ASAN use-after-poison crashes also do not contain a stack trace for where the poisoning occurred. So you know which pointer is invalid, but you don't know why. There's a long-standing bug about this here: https://github.com/google/sanitizers/issues/191.
We add two new command line flags for debugging use-after-poison:
--poison_verbosewhich logs each poison and unpoison event, giving each poison event a unique identifier that includes the type of the value store.--poison_abortwhich takes an identifier from the log, and will cause the test to abort when that poisoning event (or any later-numbered one in the same value store type) occurs, giving a stack trace for the poisoning event.
Together these flags allow for pretty quick debugging of why a pointer was invalidated.
However --poison_abort can be unreliable because the identifiers in the log from --poison_verbose are not entirely stable across runs. For most stores, where invalidations are infrequent, this is okay, and --poison_abort helps deal with this by aborting on any event after the specified one. But for inst store this may make debugging harder, and require multiple runs to get the correct poison stack. While https://github.com/google/sanitizers/issues/191 would be ideal here, this is at least something to help us debug issues.

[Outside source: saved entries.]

(* ===== verification/Pow.v ===== *)
(** * Proof-of-work verification

    Models [core/src/pow/siphash.rs], the parameters of [core/src/pow/common.rs],
    the verifiers of [cuckatoo.rs], [cuckaroo.rs], [cuckarood.rs] and
    [cuckaroom.rs], [pow::verify_size], and the readers of untrusted headers,
    blocks and compact blocks.

    Edges have type [u64], as in [verify_size].  The verifiers follow a cycle
    through the endpoints of the edges with a loop that has no bound in the
    source; here it has fuel and [None] stands for a loop still running. *)

From Stdlib Require Import ZArith Lia List Bool.
From stdpp Require Import base numbers list option.
From S2P Require Import Prelude Bytes Consensus Ser PowTypes Transaction TxBody Committed Verifier Aggregate Block CompactBlock.

(** ** SipHash *)

Definition SIPHASH_BLOCK_BITS : Z := 6.
Definition SIPHASH_BLOCK_SIZE : Z := Z.shiftl 1 SIPHASH_BLOCK_BITS.
Definition SIPHASH_BLOCK_MASK : Z := SIPHASH_BLOCK_SIZE - 1.

(** [u64::wrapping_add] and [rotl!], for shifts between 1 and 63 *)
Definition wrapping_add (x y : Z) : Z := Z.land (x + y) u64_max.
Definition rotl (num shift : Z) : Z := Z.lor (Z.land (Z.shiftl num shift) u64_max) (Z.shiftr num (64 - shift)).

(** [SipHash24] *)
Record SipHash24 := mkSip { sip0 : Z; sip1 : Z; sip2 : Z; sip3 : Z }.

(** [SipHash24::round] *)
Definition sip_round (s : SipHash24) (rot_e : Z) : SipHash24 :=
  let v0 := wrapping_add (sip0 s) (sip1 s) in
  let v2 := wrapping_add (sip2 s) (sip3 s) in
  let v1 := rotl (sip1 s) 13 in
  let v3 := rotl (sip3 s) 16 in
  let v1 := Z.lxor v1 v0 in
  let v3 := Z.lxor v3 v2 in
  let v0 := rotl v0 32 in
  let v2 := wrapping_add v2 v1 in
  let v0 := wrapping_add v0 v3 in
  let v1 := rotl v1 17 in
  let v3 := rotl v3 rot_e in
  let v1 := Z.lxor v1 v2 in
  let v3 := Z.lxor v3 v0 in
  let v2 := rotl v2 32 in
  mkSip v0 v1 v2 v3.

(** [SipHash24::hash] and [digest] *)
Definition sip_hash (s : SipHash24) (nonce rot_e : Z) : SipHash24 :=
  let s := mkSip (sip0 s) (sip1 s) (sip2 s) (Z.lxor (sip3 s) nonce) in
  let s := sip_round (sip_round s rot_e) rot_e in
  let s := mkSip (Z.lxor (sip0 s) nonce) (sip1 s) (Z.lxor (sip2 s) 0xff) (sip3 s) in
  Nat.iter 4 (fun s => sip_round s rot_e) s.

Definition sip_digest (s : SipHash24) : Z := Z.lxor (Z.lxor (sip0 s) (sip1 s)) (Z.lxor (sip2 s) (sip3 s)).

(** [siphash24]; the keys are the four words of the initial state *)
Definition siphash24_nonce (v : SipHash24) (nonce : Z) : Z := sip_digest (sip_hash v nonce 21).

(** The loop of [siphash_block]: the digests of [n] consecutive hashings. *)
Fixpoint sip_digests (n : nat) (s : SipHash24) (nonce rot_e : Z) : list Z :=
  match n with
  | O => []
  | S n => let s := sip_hash s nonce rot_e in sip_digest s :: sip_digests n s (nonce + 1) rot_e
  end.

(** [siphash_block] *)
Definition siphash_block (v : SipHash24) (nonce rot_e : Z) (xor_all : bool) : Z :=
  let nonce0 := Z.land nonce (Z.lxor u64_max SIPHASH_BLOCK_MASK) in
  let nonce_i := Z.land nonce SIPHASH_BLOCK_MASK in
  let nonce_hash := sip_digests (Z.to_nat SIPHASH_BLOCK_SIZE) v nonce0 rot_e in
  let xor_from := if xor_all || (nonce_i =? SIPHASH_BLOCK_MASK) then nonce_i + 1 else SIPHASH_BLOCK_MASK in
  foldl Z.lxor (nth (Z.to_nat nonce_i) nonce_hash 0) (drop (Z.to_nat xor_from) nonce_hash).

(** The values of the unit tests of [siphash.rs]. *)
Example siphash24_vectors :
  siphash24_nonce (mkSip 1 2 3 4) 10 = 928382149599306901 /\
  siphash24_nonce (mkSip 1 2 3 4) 111 = 10524991083049122233 /\
  siphash24_nonce (mkSip 9 7 6 7) 12 = 1305683875471634734 /\
  siphash24_nonce (mkSip 9 7 6 7) 10 = 11589833042187638814.
Proof. vm_compute. done. Qed.

Example siphash_block_vectors :
  siphash_block (mkSip 1 2 3 4) 10 21 false = 1182162244994096396 /\
  siphash_block (mkSip 1 2 3 4) 123 21 false = 11303676240481718781 /\
  siphash_block (mkSip 9 7 6 7) 12 21 false = 4886136884237259030.
Proof. vm_compute. done. Qed.

(** ** Parameters *)

(** [pow::ErrorKind]; the verification messages are constructors *)
Inductive PowVerification :=
| EdgeTooBig | EdgesNotAscending | EndpointsDontMatch | BranchInCycle | CycleDeadEnds | CycleTooShort
| WrongCycleLength | EdgesNotBalanced | GraphTooBig.
Inductive PowError :=
| PVerification (e : PowVerification) | IntegerCast | PIOError | EdgeAddition | PPath
| InvalidCycle (n : Z) | NoCycle | NoSolution.

Record CuckooParams := mkParams {
  cp_edge_bits : Z; cp_proof_size : nat; num_edges : Z; siphash_keys : SipHash24; edge_mask : Z }.

(** [CuckooParams::new] *)
Definition params_new (edge_bits : Z) (proof_size : nat) : CuckooParams :=
  let num_edges := shl64 1 edge_bits in
  mkParams edge_bits proof_size num_edges (mkSip 0 0 0 0) (num_edges - 1)%u64.

Section Keys.
  Context {DG : Digest}.

(** [create_siphash_keys] *)
Definition create_siphash_keys (header : bytes) : SipHash24 :=
  let h := blake2b header in
  mkSip (le_val (take 8 h)) (le_val (take 8 (drop 8 h)))
    (le_val (take 8 (drop 16 h))) (le_val (take 8 (drop 24 h))).

(** [set_header_nonce]: the nonce replaces the last four bytes *)
Definition set_header_nonce (header : bytes) (nonce : option Z) : SipHash24 :=
  match nonce with
  | Some n => create_siphash_keys (take (length header - 4) header ++ le_bytes 4 n)
  | None => create_siphash_keys header
  end.

(** [CuckooParams::reset_header_nonce] *)
Definition reset_header_nonce (p : CuckooParams) (header : bytes) (nonce : option Z) : CuckooParams :=
  mkParams (cp_edge_bits p) (cp_proof_size p) (num_edges p) (set_header_nonce header nonce) (edge_mask p).
End Keys.

(** [CuckooParams::sipnode] *)
Definition sipnode (p : CuckooParams) (edge uorv : Z) (shift : bool) : Z :=
  let hash_u64 := siphash24_nonce (siphash_keys p) (2 * edge + uorv)%u64 in
  let masked := Z.land hash_u64 (edge_mask p) in
  if shift then Z.lor (shl64 masked 1) uorv else masked.

(** ** Following the cycle *)

Section Follow.
  Context (key : Z -> Z) (dead : Z -> Z -> bool).

(** The inner loop: the other endpoint on the side of [i] with the key of [i]. *)
Fixpoint find_match (fuel : nat) (uvs : list Z) (m i k j : Z) : option (res PowError Z) :=
  match fuel with
  | O => None
  | S fuel =>
    if m =? 0 then Some Panic
    else
      let k := (k + 2) mod m in
      if k =? i then Some (Ok j)
      else
        match uvs !! Z.to_nat k, uvs !! Z.to_nat i with
        | Some a, Some b =>
          if key a =? key b then
            if negb (j =? i) then Some (Err (PVerification BranchInCycle)) else find_match fuel uvs m i k k
          else find_match fuel uvs m i k j
        | _, _ => Some Panic
        end
  end.

(** The outer loop; [n] edges were followed before *)
Fixpoint follow_cycle (fuel : nat) (uvs : list Z) (m n i : Z) : option (res PowError Z) :=
  match fuel with
  | O => None
  | S fuel =>
    match find_match (S (Z.to_nat m)) uvs m i i i with
    | Some (Ok j) =>
      if (j =? i) || dead (nth (Z.to_nat j) uvs 0) (nth (Z.to_nat i) uvs 0)
      then Some (Err (PVerification CycleDeadEnds))
      else
        let i := Z.lxor j 1 in
        let n := n + 1 in
        if i =? 0 then Some (Ok n) else follow_cycle fuel uvs m n i
    | Some (Err e) => Some (Err e)
    | Some Panic => Some Panic
    | None => None
    end
  end.
End Follow.

(** ** The verifiers *)

(** The loop over the nonces: endpoints and their xor on both sides. *)
Fixpoint collect_edges (node : Z -> Z * Z) (mask : Z) (prev : option Z) (ns : list Z) (xor0 xor1 : Z)
    : res PowError (list Z * Z * Z) :=
  match ns with
  | [] => Ok ([], xor0, xor1)
  | nonce :: ns =>
    if mask <? nonce then Err (PVerification EdgeTooBig)
    else if match prev with Some p => nonce <=? p | None => false end then Err (PVerification EdgesNotAscending)
    else
      let '(u, v) := node nonce in
      let? '(uvs, x0, x1) := collect_edges node mask (Some nonce) ns (Z.lxor xor0 u) (Z.lxor xor1 v) in
      Ok (u :: v :: uvs, x0, x1)
  end.

(** What the verifiers share: collect, compare, follow, count. *)
Definition verify_cycle (key : Z -> Z) (dead : Z -> Z -> bool) (node : Z -> Z * Z) (xor : Z)
    (p : CuckooParams) (fuel : nat) (pr : PowProof) : option (res PowError unit) :=
  match collect_edges node (edge_mask p) None (nonces pr) xor xor with
  | Err e => Some (Err e)
  | Panic => Some Panic
  | Ok (uvs, xor0, xor1) =>
    if negb (Z.lor xor0 xor1 =? 0) then Some (Err (PVerification EndpointsDontMatch))
    else
      match follow_cycle key dead fuel uvs (2 * Z.of_nat (cp_proof_size p)) 0 0 with
      | Some (Ok n) =>
        Some (if n =? Z.of_nat (cp_proof_size p) then Ok tt else Err (PVerification CycleTooShort))
      | Some (Err e) => Some (Err e)
      | Some Panic => Some Panic
      | None => None
      end
  end.

(** [CuckatooContext::verify_impl] *)
Definition cuckatoo_node (p : CuckooParams) (nonce : Z) : Z * Z := (sipnode p nonce 0 false, sipnode p nonce 1 false).
Definition cuckatoo_verify (p : CuckooParams) (fuel : nat) (pr : PowProof) : option (res PowError unit) :=
  verify_cycle (fun x => Z.shiftr x 1) Z.eqb (cuckatoo_node p)
    (Z.land (Z.of_nat (cp_proof_size p) / 2) 1) p fuel pr.

(** [CuckarooContext::verify] *)
Definition cuckaroo_node (p : CuckooParams) (nonce : Z) : Z * Z :=
  let edge := siphash_block (siphash_keys p) nonce 21 false in
  (Z.land edge (edge_mask p), Z.land (shr64 edge 32) (edge_mask p)).
Definition cuckaroo_verify (p : CuckooParams) (fuel : nat) (pr : PowProof) : option (res PowError unit) :=
  verify_cycle (fun x => x) (fun _ _ => false) (cuckaroo_node p) 0 p fuel pr.

(** [CuckaroodContext::verify]: the edges of the two directions alternate in the endpoint vector;
    [ndir] counts those seen *)
Fixpoint collect_directed (p : CuckooParams) (half : nat) (prev : option Z) (ns : list Z) (ndir0 ndir1 : nat)
    (uvs : list Z) (xor0 xor1 : Z) : res PowError (list Z * Z * Z) :=
  match ns with
  | [] => Ok (uvs, xor0, xor1)
  | nonce :: ns =>
    let dir := Z.testbit nonce 0 in
    let seen := if dir then ndir1 else ndir0 in
    if (half <=? seen)%nat then Err (PVerification EdgesNotBalanced)
    else if edge_mask p <? nonce then Err (PVerification EdgeTooBig)
    else if match prev with Some q => nonce <=? q | None => false end then Err (PVerification EdgesNotAscending)
    else
      let nodemask := Z.shiftr (edge_mask p) 1 in
      let edge := siphash_block (siphash_keys p) nonce 25 false in
      let idx := (4 * seen + (if dir then 2 else 0))%nat in
      let u := Z.land edge nodemask in
      let v := Z.land (shr64 edge 32) nodemask in
      collect_directed p half (Some nonce) ns (if dir then ndir0 else S ndir0) (if dir then S ndir1 else ndir1)
        (<[S idx := v]> (<[idx := u]> uvs)) (Z.lxor xor0 u) (Z.lxor xor1 v)
  end.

The use-after-poison bugs that are currently surfaced by our test cases are fixed. There's only a few caught by our tests, though it's likely there's many more such bugs lurking, where our test cases just do not yet happen to cause an import to happen in the many places that allow for importing or that run eval. We hope that fuzzers will help find more until we can provide some more structural way to help avoid these bugs.
The file_test framework also needs to know about these new flags so that it can pass them along to the driver. The driver usually uses names like --poison-verbose with a hyphen, but absl flags can't use hyphen separators. Rather than using different flags in file_test and the compiler, we use underscore separators.